Activity:
From the data underneath, reproduce exactly the stretch that begins at the line with "- intros q [Hq|Hq]%elem_of_app;" and ends after the line with "Lemma counted_more_add n".

Saved entries:
Lemma post_unit_run amb m projection s s' u :
  store_inv (mbase s) → post_unit amb m projection s = (s', Ok u) →
  messages s !! msg_id m = None
  ∧ (∃ row, processes (mbase s) !! msg_recipient m = Some row ∧ status row ∉ TERMINAL_STATUSES)
  ∧ ∃ stored, stored_message m stored ∧ woken m (with_post m stored projection s) s'.
Proof.
  intros Hinv E. unfold post_unit in E. apply (proj1 (message_unit_Ok _ _ _ _)) in E. apply M_bind_Ok in E as (row & s1 & E1 & E).
  apply live_recipient_Ok in E1 as (-> & Hrow & Hst). apply M_bind_Ok in E as ([] & s1 & E1 & E).
  apply insert_message_run in E1 as (Hfresh & stored & Hstored & ->).
  apply M_bind_Ok in E as ([] & s2 & E2 & E). apply witness_Ok in E2 as ->.
  apply M_bind_Ok in E as ([] & s2 & E2 & E). apply witness_Ok in E2 as ->.
  apply wake_message_run in E; [|done]. split; [done|]. split; [by exists row|]. exists stored. split; [done|].
  replace (with_post m stored projection s) with
    (add_evidence (Audit (msg_sender m) "process.message.post" ("process:" +:+ msg_recipient m),
        or_payload projection (plain_evidence false m))
      (add_evidence (Event "process_message_posted" (msg_sender m) (msg_recipient m),
        or_payload projection (plain_evidence true m)) (set_messages <[msg_id m := stored]> s))); [done|].
  unfold with_post, post_records, add_evidence, set_messages. cbn. by rewrite <-app_assoc.
Qed.

(** The message of a post, the transaction, and the hook. *)
Lemma post_run amb r s s' x : post amb r s = (s', x) →
  (∃ e, x = Err e ∧ same_tables s s')
  ∨ ∃ m projection s1 row, processes (mbase s) !! po_recipient r = Some row ∧ envelope r row s = Ok m
      ∧ task_run_message_evidence_projection m = Ok projection
      ∧ post_unit amb m projection s = (s1, Ok tt) ∧ notify_object_tasks m s1 = (s', Ok tt) ∧ x = Ok m.
Proof.
  unfold post. intros E. apply bind_run in E as [(e & E & ->)|(row & s1 & E1 & E)].
  { apply live_recipient_keeps in E as <-. left. exists e. split; [done|reflexivity]. }
  apply live_recipient_Ok in E1 as (-> & Hrow & _). apply bind_run in E as [(e & E & ->)|(m & s1 & E1 & E)].
  { injection E as <- _. left. exists e. split; [done|reflexivity]. }
  injection E1 as <- E1. apply bind_run in E as [(e & E & ->)|(projection & s1 & E2 & E)].
  { injection E as <- _. left. exists e. split; [done|reflexivity]. }
  injection E2 as <- E2. apply bind_run in E as [(e & E & ->)|([] & s1 & E3 & E)].
  { left. exists e. split; [done|]. by eapply message_unit_Err. }
  apply bind_run in E as [(e & E & ->)|([] & s2 & E4 & E)].
  { unfold notify_object_tasks in E. destruct object_tasks as [hook|]; [|done].
    destruct (hook m s1) as [s2 [?|?]]; [done|]. by destruct (witness _ _ s2). }
  injection E as <- <-. right. exists m, projection, s1, row. done.
Qed.
(* ===== verification/WorkingDirectory.v ===== *)
(** * Working directories

    [runtime/process_manager.py]: a process names its working directory relative
    to the workspace.  A name from outside is normalized; a name the filesystem
    provider has validated, or a parent's, is checked and kept.  Paths are those
    of a POSIX host. *)

From Stdlib Require Import Ascii.
From S2P Require Import Prelude PyStr PyVal ProcessState.

Section Paths.
(** [config.process.default_working_directory]. *)
Variable default_working_directory : string.

(** [raw.replace(a, b)] for single characters. *)
Fixpoint replace_char (a b : ascii) (s : string) : string :=
  match s with
  | EmptyString => EmptyString
  | String c s' => String (if Ascii.eqb c a then b else c) (replace_char a b s')
  end.

(** [PurePosixPath(raw).is_absolute() or PureWindowsPath(raw).is_absolute()], of
    a path with forward slashes. *)
Definition is_absolute (raw : string) : bool :=
  startswith "/" raw || match raw with String _ (String ":" (String "/" _)) => true | _ => false end.

(** The parts that are kept, in order. *)
Fixpoint resolve_parts (path : option string) (parts : list string) (todo : list string) : res (list string) :=
  match todo with
  | [] => Ok parts
  | part :: rest =>
      if bool_decide (part ∈ [""; "."]) then resolve_parts path parts rest
      else if String.eqb part ".." then
        match parts with
        | [] => Err (ProcessError "working directory escapes workspace root")
        | _ => resolve_parts path (removelast parts) rest
        end
      else resolve_parts path (parts ++ [part]) rest
  end.

Definition _normalize_working_directory (path : option string) : res string :=
  let chosen := match path with Some t => if String.eqb t "" then default_working_directory else t | None => default_working_directory end in
  let raw := strip (replace_char "\" "/" chosen) in
  if bool_decide (raw ∈ [""; "."]) then Ok "." else
  _ ← raise_if (is_absolute raw) (ProcessError "working directory must be workspace-relative");
  parts ← resolve_parts path [] (split_all "/" raw);
  Ok (match parts with [] => "." | _ => join "/" parts end).

Definition plain_part (part : string) : bool := negb (bool_decide (part ∈ [""; "."; ".."])).

Definition _validated_working_directory_identity (path : string) : res string :=
  _ ← raise_if (String.eqb path "" || contains_char Ascii.zero path)
        (ProcessError "validated working directory must be a canonical string");
  if String.eqb path "." then Ok path else
  _ ← raise_if (startswith "/" path || negb (forallb plain_part (split_all "/" path)))
        (ProcessError "validated working directory is not canonical");
  Ok path.

Definition _select_child_working_directory (path : option string) (inherited : string) (validated : option string) : res string :=
  match validated with
  | Some v =>
      _ ← raise_if (match path with Some _ => true | None => false end)
            (ValidationError "raw and validated working directories are mutually exclusive");
      _validated_working_directory_identity v
  | None =>
      match path with
      | None | Some "" => _validated_working_directory_identity inherited
      | Some _ => _normalize_working_directory path
      end
  end.

(** ** A normalized directory stays inside the workspace *)

Lemma split_no_sep sep s : forallb (fun w => negb (contains_char sep w)) (split_all sep s) = true.
Proof.
  induction s as [|c s IH]; [done|]. cbn [split_all]. destruct (Ascii.eqb sep c) eqn:E; [done|].
  destruct (split_all sep s) as [|w ws]; cbn [forallb] in *; by rewrite contains_char_cons, E.
Qed.
(** A name that is kept: no separator, not empty, no dots. *)
Definition kept_part (part : string) : bool := plain_part part && negb (contains_char "/" part).

Lemma removelast_kept parts : forallb kept_part parts = true → forallb kept_part (removelast parts) = true.
Proof.
  induction parts as [|x [|y parts] IH]; [done|done|]. intros [Hx Hp]%andb_true_iff. cbn. rewrite Hx. by apply IH.
Qed.

Lemma resolve_kept path parts todo l :
  forallb kept_part parts = true → forallb (fun w => negb (contains_char "/" w)) todo = true →
  resolve_parts path parts todo = Ok l → forallb kept_part l = true.
Proof.
  revert parts. induction todo as [|part rest IH]; intros parts Hp Ht E; cbn in E; [by injection E as <-|].
  apply andb_true_iff in Ht as [Hs Ht]. case_bool_decide as Hdot; [by apply (IH parts)|].
  destruct (String.eqb_spec part "..") as [->|Hne].
  - destruct parts as [|x parts]; [done|]. apply (IH (removelast (x :: parts))); [by apply removelast_kept|done|done].
  - apply (IH (parts ++ [part])); [|done|done]. rewrite forallb_app, Hp. cbn. unfold kept_part, plain_part. rewrite Hs.
    rewrite bool_decide_false; [done|]. rewrite !elem_of_cons, elem_of_nil in *. naive_solver.
Qed.

Lemma split_join parts : parts ≠ [] → forallb kept_part parts = true → split_all "/" (join "/" parts) = parts.
Proof.
  induction parts as [|s parts IH]; [done|]. intros _ [[_ Hs%negb_true_iff]%andb_true_iff Hp]%andb_true_iff.
  destruct parts as [|t parts]; [by apply split_all_no_sep|].
  change (join "/" (s :: t :: parts)) with (s +:+ String "/" (join "/" (t :: parts))). rewrite split_all_app by done. by rewrite IH.
Qed.

(** A path that starts with a separator has an empty first part. *)
Lemma split_head s : startswith "/" s = true ∨ s = "" → ∃ rest, split_all "/" s = "" :: rest.
Proof.
  intros [H| ->]; [|by exists []]. destruct s as [|c s]; [done|]. cbn [startswith] in H. destruct (Ascii.eqb_spec "/" c) as [<-|]; [|done].
  by eexists.
Qed.

(** A normalized name is "." or a list of plain names below the workspace:
    unless it holds a NUL, it passes the check of validated names. *)
Lemma normalized_is_canonical path d :
  _normalize_working_directory path = Ok d → contains_char Ascii.zero d = false →
  _validated_working_directory_identity d = Ok d.
Proof.
  unfold _normalize_working_directory. cbv zeta. intros E Hnul. unfold _validated_working_directory_identity. rewrite Hnul, orb_false_r.
  case_bool_decide as Hdot; [by injection E as <-|]. apply bind_Ok in E as ([] & _ & E). apply bind_Ok in E as (parts & Hp & [= <-]).
  apply resolve_kept in Hp; [|done|apply split_no_sep]. destruct parts as [|x parts]; [done|].
  set (d := join "/" (x :: parts)) in *. assert (Hsplit : split_all "/" d = x :: parts) by (by apply split_join).
  assert (Hfirst : ¬ (startswith "/" d = true ∨ d = "")).
  { intros (rest & Hr)%split_head. rewrite Hsplit in Hr. injection Hr as -> _. done. }
  assert (String.eqb d "" = false) as -> by (apply String.eqb_neq; auto). cbn [raise_if].
  destruct (String.eqb d "."); [done|]. assert (startswith "/" d = false) as -> by (apply not_true_is_false; auto).
  assert (forallb plain_part (split_all "/" d) = true) as ->; [|done]. rewrite Hsplit.
  apply forallb_forall. intros w Hw. rewrite forallb_forall in Hp. specialize (Hp w Hw). by apply andb_true_iff in Hp as [? _].
Qed.

Example normalize_along :
  map (fun p => _normalize_working_directory (Some p)) ["a//b/./c/../d"; "a/../.."; "/etc"; "C:\tmp"; "x\y"; "./ a"]
  = [Ok "a/b/d"; Err (ProcessError "working directory escapes workspace root");
     Err (ProcessError "working directory must be workspace-relative");
     Err (ProcessError "working directory must be workspace-relative"); Ok "x/y"; Ok " a"].
Proof. vm_compute. reflexivity. Qed.
(** A NUL passes the normalization, and the result is refused where it is
    inherited. *)
Example nul_along :
  let d := String "a" (String Ascii.zero "b") in
  (_normalize_working_directory (Some d), _select_child_working_directory None d None)
  = (Ok d, Err (ProcessError "validated working directory must be a canonical string")).
Proof. vm_compute. reflexivity. Qed.
End Paths.
Lemma completes_recoverable pids s s' : completes pids s s' → recoverable s → recoverable s'.
Proof.
  intros [P R D V] [I T Hi]. split; [by apply V| |].
  - intros p Hp. by apply (T p), (below_idle s s').
  - intros p row Hp Hst. destruct (decide (p ∈ pids)) as [Hin|Hout].
    + destruct (D p Hin) as (row' & Hr & Hs). rewrite Hp in Hr. injection Hr as <-. done.
    + rewrite R in Hp by done. rewrite P. by apply Hi.
Qed.

Lemma completes_nil s : completes [] s s.
Proof. split; [done|done|intros q Hq; by apply elem_of_nil in Hq|done]. Qed.

(** The items of a list are taken once each. *)
Lemma completes_app ps qs s s1 s2 : (∀ q, q ∈ ps → q ∉ qs) →
  completes ps s s1 → completes qs s1 s2 → completes (ps ++ qs) s s2.
Proof.
  intros Hdis [P1 R1 D1 V1] [P2 R2 D2 V2]. split; [by rewrite P2| | |by auto].
  - intros q Hq. rewrite elem_of_app in Hq. rewrite R2, R1; [done|tauto|tauto].
  - intros q [Hq|Hq]%elem_of_app; [|by apply D2]. destruct (D1 q Hq) as (row & Hr & Hs). exists row. split; [|done].
    by rewrite R2 by auto.
Qed.

Context (Hhost : recovery_host) (sample : nat).

Definition counted (acc : CleanupRecovery) : Z * Z * Z := (cr_pending acc, cr_recovered_count acc, cr_failure_count acc).

Definition counted_more (n : nat) (acc acc' : CleanupRecovery) : Prop :=
  counted acc' = ((cr_pending acc + Z.of_nat n)%Z, (cr_recovered_count acc + Z.of_nat n)%Z, cr_failure_count acc).

Lemma counted_more_add n m a b c : counted_more n a b → counted_more m b c → counted_more (n + m) a c.
Proof. unfold counted_more, counted. intros [= H1 H2 H3] ->. rewrite H1, H2, H3. f_equal; f_equal; lia. Qed.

Answer for the task:
  - intros q [Hq|Hq]%elem_of_app; [|by apply D2]. destruct (D1 q Hq) as (row & Hr & Hs). exists row. split; [|done].
    by rewrite R2 by auto.
Qed.

Context (Hhost : recovery_host) (sample : nat).

Definition counted (acc : CleanupRecovery) : Z * Z * Z := (cr_pending acc, cr_recovered_count acc, cr_failure_count acc).

Definition counted_more (n : nat) (acc acc' : CleanupRecovery) : Prop :=
  counted acc' = ((cr_pending acc + Z.of_nat n)%Z, (cr_recovered_count acc + Z.of_nat n)%Z, cr_failure_count acc).

Lemma counted_more_add n m a b c : counted_more n a b → counted_more m b c → counted_more (n + m) a c.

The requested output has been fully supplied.